V.--The Sorrowful Wayfarer
In my sadness of heart I thought of my childhood and old Domenica, whom I had not seen for many months. I went out to the Campagna. Domenica had died six months back! When I returned I was seized by a violent fever, from which I recovered but slowly. It was six months after Flaminia had taken the veil that the doctor allowed me to go out.
My first walk was to the grey convent where she now passed her monotonous days. Every evening I returned, and often I stood gazing at her prison and thinking of Flaminia as I used to know her. One evening Fabiani found me thus, and made me follow him home. He spoke to me with unusual solemnity in his voice, but with great kindness. I was ill. Travelling, change of scene, would do me good. I was to move about for a year, and then return to show what the world had made of me.

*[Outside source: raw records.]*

Definition buffered_progress (q : QueueLoadingProgress) (b : bufferedPlayback) (resident position : Z)
    : bool * QueueLoadingProgress :=
  let remaining := resident - position - 1 in
  let current := BP_pruned b + position in
  let changed := (QL_BufferedTracks q != Some resident) || (QL_RemainingTracks q != Some remaining)
                 || (QL_CurrentIndex q != Some current) || (QL_PrunedTracks q != Some (BP_pruned b)) in
  let q := q <| QL_Mode := "buffered" |> <| QL_BufferedTracks := Some resident |>
             <| QL_RemainingTracks := Some remaining |> <| QL_CurrentIndex := Some current |>
             <| QL_PrunedTracks := Some (BP_pruned b) |> in
  (changed, if isZero (BP_expires b) then q else q <| QL_SessionExpiresAt := Some (BP_expires b) |>).

(** The section of [serviceBufferedSkip] that takes the pending child. *)
Definition take_skip (r : execution) : option (bufferedSkip * Z) * execution :=
  match X_bufferedSkip r with
  | Some child =>
      if negb (BS_ready child) || X_bufferedSkipsClosed r then (None, r)
      else let child := child <| BS_ready := false |> in
           (Some (child, X_confirmed r), r <| X_bufferedSkip := Some child |>)
  | None => (None, r)
  end.

Definition set_skip_op (child : bufferedSkip) (op : Operation) (r : execution) : execution :=
  match X_bufferedSkip r with
  | Some c => if BS_id c =? BS_id child then r <| X_bufferedSkip := Some (c <| BS_op := op |>) |> else r
  | None => r
  end.

(** Errors of a maintenance step after which the timeline is recomputed. *)
Definition timeline_changed {A} (out : Result A) : bool :=
  match out with Err e => errors_is errPlaybackTimelineChanged e | Ok _ => false end.

Section Playback.
Context {E : Type} (env : Environment E) (p : PlayerConfig).
Context (json_size : json -> Z) (time_text : Time -> string).
Local Abbreviation W := (Worker E).
Local Abbreviation write := (WriteOnce.write env p json_size time_text).
Local Abbreviation transition := (Worker.transition env json_size time_text).

(** ** Queue loading *)

Definition updateBufferedProgress : W bool :=
  let! buffered := own X_buffered in
  match buffered with
  | None => ret false
  | Some b =>
      let! s := locked env X_expected in
      let! ordered := own X_ordered in
      let! position := of_result (bufferedPosition s (default [] ordered)) in
      let! loading := own X_queueLoading in
      match loading with
      | None => fail panic
      | Some q =>
          let '(changed, q) := buffered_progress q b (len (Queue_Items (Snap_Queue s))) position in
          set_own (fun r => r <| X_queueLoading := Some q |>) ;;; ret changed
      end
  end.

I went to Venice. Dreary, sad and quiet seemed to me the Queen of the Adriatic. In the gently swaying gondola I thought with bitterness of Annunciata. I felt a grudge even against innocent, pious Flaminia, who preferred the convent to my strong, brotherly love. Then my thoughts floated between Lara, the image of beauty, and Santa, the daughter of sin.
One day I took a boat to the Lido to breathe the fresh air of the sea. On the beach I came across Poggio, a young Venetian nobleman with whom I had made friends; and as a storm hung threatening in the sky I decided to accept his invitation for dinner. We watched the fury of the storm from the window, and then joined a crowd of women and children anxiously watching a fishing boat out at sea. Before our very eyes the boat was swallowed by the waves, and with aching hearts we witnessed the prayers, shrieks, and despair of the anxious watchers whose husbands and fathers perished thus within their sight.